RECORDS FOR THIS EXERCISE:
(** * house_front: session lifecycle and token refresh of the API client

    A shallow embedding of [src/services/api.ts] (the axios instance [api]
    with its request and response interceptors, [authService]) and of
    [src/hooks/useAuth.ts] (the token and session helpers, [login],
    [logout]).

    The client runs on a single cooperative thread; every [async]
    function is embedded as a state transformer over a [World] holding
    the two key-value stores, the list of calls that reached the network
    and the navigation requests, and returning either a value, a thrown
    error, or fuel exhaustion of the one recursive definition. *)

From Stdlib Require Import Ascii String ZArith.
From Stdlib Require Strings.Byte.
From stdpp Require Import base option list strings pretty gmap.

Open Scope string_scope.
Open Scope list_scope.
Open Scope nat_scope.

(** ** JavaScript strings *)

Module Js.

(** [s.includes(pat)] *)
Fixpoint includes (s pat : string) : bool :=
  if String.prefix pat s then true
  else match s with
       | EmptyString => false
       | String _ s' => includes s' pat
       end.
==
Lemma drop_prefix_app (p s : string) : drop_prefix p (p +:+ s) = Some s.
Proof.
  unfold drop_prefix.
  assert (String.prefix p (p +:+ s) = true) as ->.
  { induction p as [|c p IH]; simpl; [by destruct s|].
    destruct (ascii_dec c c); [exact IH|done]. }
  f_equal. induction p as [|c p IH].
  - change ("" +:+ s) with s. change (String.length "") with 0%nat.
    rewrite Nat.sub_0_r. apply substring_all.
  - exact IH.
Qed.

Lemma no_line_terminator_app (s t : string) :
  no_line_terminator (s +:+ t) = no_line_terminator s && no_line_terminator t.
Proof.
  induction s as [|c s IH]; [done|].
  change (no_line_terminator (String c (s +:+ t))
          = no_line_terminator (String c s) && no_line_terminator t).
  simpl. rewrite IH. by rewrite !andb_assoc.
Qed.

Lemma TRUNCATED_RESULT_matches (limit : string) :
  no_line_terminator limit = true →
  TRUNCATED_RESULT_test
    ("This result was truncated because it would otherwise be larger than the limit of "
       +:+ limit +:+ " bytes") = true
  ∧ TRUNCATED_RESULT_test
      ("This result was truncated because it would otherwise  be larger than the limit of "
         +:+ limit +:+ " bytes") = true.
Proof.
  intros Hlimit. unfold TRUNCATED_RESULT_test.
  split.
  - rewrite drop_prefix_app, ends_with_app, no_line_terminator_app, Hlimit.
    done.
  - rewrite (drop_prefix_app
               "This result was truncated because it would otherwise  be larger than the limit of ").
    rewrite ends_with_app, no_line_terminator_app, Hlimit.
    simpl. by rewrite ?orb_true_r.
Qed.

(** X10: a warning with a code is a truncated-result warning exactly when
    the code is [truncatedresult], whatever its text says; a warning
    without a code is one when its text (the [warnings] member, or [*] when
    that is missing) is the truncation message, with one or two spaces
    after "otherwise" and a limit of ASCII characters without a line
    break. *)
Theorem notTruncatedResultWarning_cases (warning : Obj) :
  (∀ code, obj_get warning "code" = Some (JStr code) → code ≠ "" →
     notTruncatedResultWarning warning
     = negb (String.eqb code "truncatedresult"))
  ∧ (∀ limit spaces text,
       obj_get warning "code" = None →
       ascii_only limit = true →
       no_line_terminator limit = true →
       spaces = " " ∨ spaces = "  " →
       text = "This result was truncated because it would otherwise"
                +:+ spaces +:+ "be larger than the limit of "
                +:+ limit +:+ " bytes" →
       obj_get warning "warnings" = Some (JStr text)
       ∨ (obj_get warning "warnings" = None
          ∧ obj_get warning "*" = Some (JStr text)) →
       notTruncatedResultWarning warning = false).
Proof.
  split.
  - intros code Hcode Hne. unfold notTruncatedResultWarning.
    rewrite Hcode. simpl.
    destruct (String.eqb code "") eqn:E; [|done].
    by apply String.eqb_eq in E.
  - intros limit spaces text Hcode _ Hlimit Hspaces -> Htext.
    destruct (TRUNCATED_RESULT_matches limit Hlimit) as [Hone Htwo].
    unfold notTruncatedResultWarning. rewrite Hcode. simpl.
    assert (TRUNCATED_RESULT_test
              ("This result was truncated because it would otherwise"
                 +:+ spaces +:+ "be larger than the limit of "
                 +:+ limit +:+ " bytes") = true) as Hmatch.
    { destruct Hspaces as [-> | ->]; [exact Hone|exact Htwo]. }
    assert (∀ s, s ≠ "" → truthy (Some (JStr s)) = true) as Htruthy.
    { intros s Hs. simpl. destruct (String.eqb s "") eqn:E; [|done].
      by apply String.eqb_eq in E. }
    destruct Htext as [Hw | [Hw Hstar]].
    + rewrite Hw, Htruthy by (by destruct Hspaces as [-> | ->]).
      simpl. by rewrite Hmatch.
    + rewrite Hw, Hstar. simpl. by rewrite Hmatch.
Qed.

ABOUT THIS TASK:
What you give back must be the stretch above, starting at the line with "rewrite ends_with_app, no_line_terminator_app, Hlimit." and ending at the line with "the code is", copied exactly.

RESULT BELOW:
    rewrite ends_with_app, no_line_terminator_app, Hlimit.
    simpl. by rewrite ?orb_true_r.
Qed.

(** X10: a warning with a code is a truncated-result warning exactly when
    the code is [truncatedresult], whatever its text says; a warning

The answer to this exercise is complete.